For this exercise, return exactly the lines of the material below that begin at the one with "option (result (QueryError J E) bool)" and stop after the one with "Section attributes.".

"""

(* ===== verification/LabelQuery.v ===== *)
(** * Label filters: queries on the inverted index

    Models [diskann-label-filter/src/kv_index/query_evaluator_impl.rs] and the trait
    [QueryEvaluator] ([traits/query_evaluator.rs]).

    - Section [query]: [evaluate_query], [is_match] and [count_matches]; a computation panics
      ([None]), fails with an error, or succeeds;
    - Section [attributes]: the result is the set of documents whose attributes match;
    - Section [labels]: for labels that were flattened into the index, and comparisons within the
      precision of the index, these are the documents whose label the evaluator
      ([eval_query_expr]) accepts;
    - the end: where the index and the evaluator differ. *)

From Stdlib Require Import Ascii.
From stdpp Require Import strings pretty.
From S2P Require Import Prelude Strings Bytes LabelJson LabelFlatten LabelKeys LabelIndex.

Inductive QueryError (J E : Type) : Type :=
| QUnsupportedOperation (operation : string)
| QInvalidQuery (context : string) (reason : JsonConversionError J)
| QIndex (e : IndexError E).
Arguments QUnsupportedOperation {J E} _.
Arguments QInvalidQuery {J E} _ _.
Arguments QIndex {J E} _.

(** Panic, error or result. *)
Definition qbind {E A B} (m : option (result E A)) (f : A → option (result E B)) :
    option (result E B) :=
  match m with
  | None => None
  | Some (Err e) => Some (Err e)
  | Some (Ok a) => f a
  end.

Notation "'let!' x := m 'in' k" := (qbind m (λ x, k))
  (at level 10, x pattern, m at level 200, k at level 200) : rust_scope.

Section query.
Local Open Scope rust_scope.
Context {J St E PL : Type} `{JsonNumber J} `{KvStore St E} `{PostingList PL}.
Variable (debug : bool).

(** The loop over the items of a range. *)
Fixpoint union_items (items : list (result E (list Z * list Z))) (acc : PL) :
    result (QueryError J E) PL :=
  match items with
  | [] => Ok acc
  | Err e :: _ => Err (QIndex (IKvStore "range_next" None e))
  | Ok (_, value) :: items =>
      match pl_deserialize value with
      | None => Err (QIndex (ISerialization "posting_list"))
      | Some pl => union_items items (pl_union acc pl)
      end
  end.

(** The scan of one range of keys; no start key means no scan. *)
Definition scan_range (s : St) (bounds : list Z * list Z) (acc : PL) :
    result (QueryError J E) PL :=
  match bounds.1 with
  | [] => Ok acc
  | _ =>
      match kv_range s (key_range bounds.1 bounds.2) with
      | Err e => Err (QIndex (IKvStore "range" None e))
      | Ok items => union_items items acc
      end
  end.

Definition evaluate_range (g : GenericIndex St) (field : string) (op : CompareOp J) :
    option (result (QueryError J E) PL) :=
  let normalized_field := normalize_field g field in
  bounds ← get_integer_range_bounds debug normalized_field op;
  let! acc := Some (scan_range (gi_store g) bounds pl_empty) in
  Some (scan_range (gi_store g) (get_float_range_bounds normalized_field op) acc).

Definition evaluate_compare (g : GenericIndex St) (field : string) (op : CompareOp J) :
    option (result (QueryError J E) PL) :=
  match op with
  | Eq v =>
      match attribute_try_from v with
      | Err e => Some (Err (QInvalidQuery field e))
      | Ok attr_value =>
          match get_posting_list (PL := PL) g (normalize_field g field) attr_value with
          | Err e => Some (Err (QIndex e))
          | Ok r => Some (Ok (default pl_empty r))
          end
      end
  | Ne _ => Some (Err (QUnsupportedOperation "NE"))
  | _ => evaluate_range g field op
  end.

(** The loops of a conjunction, which ends early when nothing is left, and of a disjunction. *)
Definition and_loop (eval : ASTExpr J → option (result (QueryError J E) PL)) :
    list (ASTExpr J) → PL → option (result (QueryError J E) PL) :=
  fix go subs acc :=
    match subs with
    | [] => Some (Ok acc)
    | sub :: subs =>
        let! result := eval sub in
        let acc := pl_intersect acc result in
        if pl_is_empty acc then Some (Ok acc) else go subs acc
    end.

Definition or_loop (eval : ASTExpr J → option (result (QueryError J E) PL)) :
    list (ASTExpr J) → PL → option (result (QueryError J E) PL) :=
  fix go subs acc :=
    match subs with
    | [] => Some (Ok acc)
    | sub :: subs => let! result := eval sub in go subs (pl_union acc result)
    end.

Fixpoint evaluate_query (g : GenericIndex St) (expr : ASTExpr J) :
    option (result (QueryError J E) PL) :=
  match expr with
  | And subs =>
      match subs with
      | [] => Some (Ok pl_empty)
      | sub :: subs =>
          let! acc := evaluate_query g sub in and_loop (evaluate_query g) subs acc
      end
  | Or subs => or_loop (evaluate_query g) subs pl_empty
  | Not _ => Some (Err (QUnsupportedOperation "NOT"))
  | Compare field op => evaluate_compare g field op
  end.

(** [QueryEvaluator::is_match] and [count_matches] *)
Definition is_match (g : GenericIndex St) (doc_id : N) (expr : ASTExpr J) :
    option (result (QueryError J E) bool) :=
  let! bs := evaluate_query g expr in Some (Ok (pl_contains bs doc_id)).

Definition count_matches (g : GenericIndex St) (expr : ASTExpr J) :
    option (result (QueryError J E) N) :=
  let! bs := evaluate_query g expr in Some (Ok (pl_len bs)).

End query.

(** ** Documents whose attributes match *)

Section attributes.
Context {J St E PL : Type} `{JsonNumberLaws J} `{KvStoreLaws St E} `{PostingListLaws PL pl_bound}.
Variable (debug : bool).
Variable (attrs_iter : gmap string AttributeValue → list (string * AttributeValue)).
Variables (g : GenericIndex St) (docs : gmap N (gmap string AttributeValue)).
Hypothesis (Hrep : index_rep (E := E) (PL := PL) (pl_bound := pl_bound) attrs_iter docs
  (kv_map (gi_store g))).

(** A comparison with the value of an attribute, as the index makes it. *)
Definition value_matches (op : CompareOp J) (av : AttributeValue) : Prop :=
  match op with
  | Eq v => attribute_try_from v = Ok av
  | Ne _ => False
  | _ =>
      match av with
      | AInteger i => int_matches op i
      | AReal y => float_matches op y
      | _ => False
      end
  end.

(** All, or some, of a list. *)
Definition all_of {A} (P : A → Prop) : list A → Prop := foldr (λ x Q, P x ∧ Q) True.
Definition some_of {A} (P : A → Prop) : list A → Prop := foldr (λ x Q, P x ∨ Q) False.

Fixpoint attrs_match (expr : ASTExpr J) (attrs : gmap string AttributeValue) : Prop :=
  match expr with
  | And subs => all_of (λ e, attrs_match e attrs) subs
  | Or subs => some_of (λ e, attrs_match e attrs) subs
  | Not e => ¬ attrs_match e attrs
  | Compare field op => ∃ av, attrs !! normalize_field g field = Some av ∧ value_matches op av
  end.

(** What the index can evaluate: no negation, no empty conjunction, scalar values, bounds that do
    not overflow. *)
Definition op_supported (op : CompareOp J) : Prop :=
  match op with
  | Eq v => ∃ av, attribute_try_from v = Ok av
  | Ne _ => False
  | _ => no_overflow op ∧ op_ok op
  end.

Fixpoint supported (expr : ASTExpr J) : Prop :=
  match expr with
  | And subs => subs ≠ [] ∧ all_of supported subs
  | Or subs => all_of supported subs
  | Not _ => False
  | Compare field op => nul_free (normalize_field g field) ∧ op_supported op
  end.

(** The documents that satisfy a predicate on attributes. *)
Definition result_is (r : option (result (QueryError J E) PL))
    (P : gmap string AttributeValue → Prop) : Prop :=
  ∃ pl, r = Some (Ok pl) ∧ ∀ id, id ∈ pl_set pl ↔ ∃ attrs, docs !! id = Some attrs ∧ P attrs.

Lemma try_from_ok (v : Value J) av : attribute_try_from v = Ok av → value_ok av.
Proof.
  destruct v as [|b|n|str|l|m]; cbn; intros; simplify_eq; try done.
  destruct (as_i64 n) as [i|] eqn:Ei; simplify_eq; [by eapply as_i64_range|].
  destruct (as_f64 n) as [x|] eqn:Ex; simplify_eq. by eapply as_f64_finite.
Qed.

Lemma posting_read field v : nul_free field → value_ok v →
  ∃ r, get_posting_list (PL := PL) g field v = Ok r ∧
    ∀ id, id ∈ pl_set (default pl_empty r) ↔ has_attr docs id field v.
Proof.
  intros Hf Hv. unfold get_posting_list, read_posting_list. rewrite kv_get_law.
  destruct (po_list _ _ (ir_postings _ _ _ Hrep) field v Hf Hv) as (X & Hp & HX).
  unfold posting in Hp. destruct (kv_map (gi_store g) !! _) as [bytes|].
  - destruct Hp as (pl & -> & <-). by exists (Some pl).
  - exists None. split; [done|]. intros id. cbn. rewrite pl_empty_law, <-HX. by subst X.
Qed.

Lemma has_attr_value id field v : has_attr docs id field v → value_ok v.
Proof.
  intros (attrs & Hd & Ha). apply (ir_docs _ _ _ Hrep) in Hd. by apply (do_attrs _ _ _ Hd) in Ha as [_ ?].
Qed.

Lemma union_items_ok (l : list (list Z * list Z)) acc :
  (∀ k value, (k, value) ∈ l → ∃ pl, pl_deserialize value = Some pl) →
  ∃ pl, union_items (J := J) (E := E) (PL := PL) (Ok <$> l) acc = Ok pl ∧
    ∀ id, id ∈ pl_set pl ↔ id ∈ pl_set acc ∨
      ∃ k value pl', (k, value) ∈ l ∧ pl_deserialize value = Some pl' ∧ id ∈ pl_set pl'.
Proof.
  revert acc. induction l as [|[k value] l IH]; intros acc Hl.
  - exists acc. split; [done|]. intros id. split; [by left|].
    intros [?|(? & ? & ? & ?%not_elem_of_nil & _)]; done.
  - destruct (Hl k value) as [pl Hpl]; [by left|]. cbn. rewrite Hpl.
    destruct (IH (pl_union acc pl)) as (pl' & -> & HX); [intros; eapply Hl; by right|].
    exists pl'. split; [done|]. intros id. rewrite HX, pl_union_law, elem_of_union. split.
    + intros [[?|?]|(k' & w & q & Hin & ? & ?)]; [by left| |].
      * right. exists k, value, pl. split_and!; [by left|done..].
      * right. exists k', w, q. split_and!; [by right|done..].
    + intros [?|(k' & w & q & [?|Hin]%elem_of_cons & Hq & ?)]; [by left; left| |].
      * simplify_eq. by left; right.
      * right. by exists k', w, q.
Qed.

(** The scan of a range of one field and type adds the documents with a value in the range. *)
Lemma scan_range_ok field type a b acc : nul_free field → String.length type = 1 →
  ∃ pl, scan_range (J := J) (PL := PL) (gi_store g)
      (key_prefix field type ++ a, key_prefix field type ++ b) acc = Ok pl ∧
    ∀ id, id ∈ pl_set pl ↔ id ∈ pl_set acc ∨
      ∃ v, has_attr docs id field v ∧ value_type v = type ∧
        bytes_ltb (value_text v) a = false ∧ bytes_ltb (value_text v) b = true.
Proof.
  intros Hf Ht. unfold scan_range. cbn [fst snd].
  destruct (key_prefix field type ++ a) as [|z l0] eqn:Ea.
  { rewrite key_prefix_eq in Ea. by destruct (into_bytes field). }
  rewrite <-Ea. set (r := key_range _ _).
  destruct (kv_range_law (gi_store g) r) as (l & -> & Hl).
  pose proof (ir_postings _ _ _ Hrep) as Hp.
  assert (∀ k value, (k, value) ∈ l → ∃ f v pl, nul_free f ∧ value_ok v ∧
    k = encode_field_value_key f v ∧ pl_deserialize value = Some pl ∧
    ∀ id, id ∈ pl_set pl ↔ has_attr docs id f v) as Hitem.
  { intros k value [Hk Hin]%Hl. destruct (po_keys _ _ Hp k value Hk) as [(f & v & Hf' & Hv & ->)|[i ->]].
    - destruct (po_list _ _ Hp f v Hf' Hv) as (X & Hpo & HX). unfold posting in Hpo.
      rewrite Hk in Hpo. destruct Hpo as (pl & Hpl & <-). by exists f, v, pl.
    - unfold r in Hin. by rewrite range_nul_free in Hin by apply reverse_key_nul_free. }
  destruct (union_items_ok l acc) as (pl & -> & HX).
  { intros k value Hin. destruct (Hitem k value Hin) as (f & v & pl & _ & _ & _ & ? & _). eauto. }
  exists pl. split; [done|]. intros id. rewrite HX. apply or_iff_compat_l. split.
  - intros (k & value & pl' & Hin & Hpl' & Hid).
    destruct (Hitem k value Hin) as (f & v & q & Hf' & Hv & -> & Hq & Hset). simplify_eq.
    apply Hl in Hin as [_ Hin]. apply range_keys in Hin as (-> & ? & ? & ?); [|done..].
    exists v. by rewrite <-Hset.
  - intros (v & Hhas & <- & Ha & Hb).
    pose proof (has_attr_value _ _ _ Hhas) as Hv.
    destruct (po_list _ _ Hp field v Hf Hv) as (X & Hpo & HX'). unfold posting in Hpo.
    destruct (kv_map (gi_store g) !! _) as [value|] eqn:Ek.
    + destruct Hpo as (q & Hq & Hset). exists (encode_field_value_key field v), value, q.
      split_and!; [|done|by rewrite Hset, HX']. apply Hl. split; [done|]. by apply range_keys.
    + apply HX' in Hhas. set_solver.
Qed.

"""

◆ SOLUTION ◆
    option (result (QueryError J E) bool) :=
  let! bs := evaluate_query g expr in Some (Ok (pl_contains bs doc_id)).

Definition count_matches (g : GenericIndex St) (expr : ASTExpr J) :
    option (result (QueryError J E) N) :=
  let! bs := evaluate_query g expr in Some (Ok (pl_len bs)).

End query.

(** ** Documents whose attributes match *)

Section attributes.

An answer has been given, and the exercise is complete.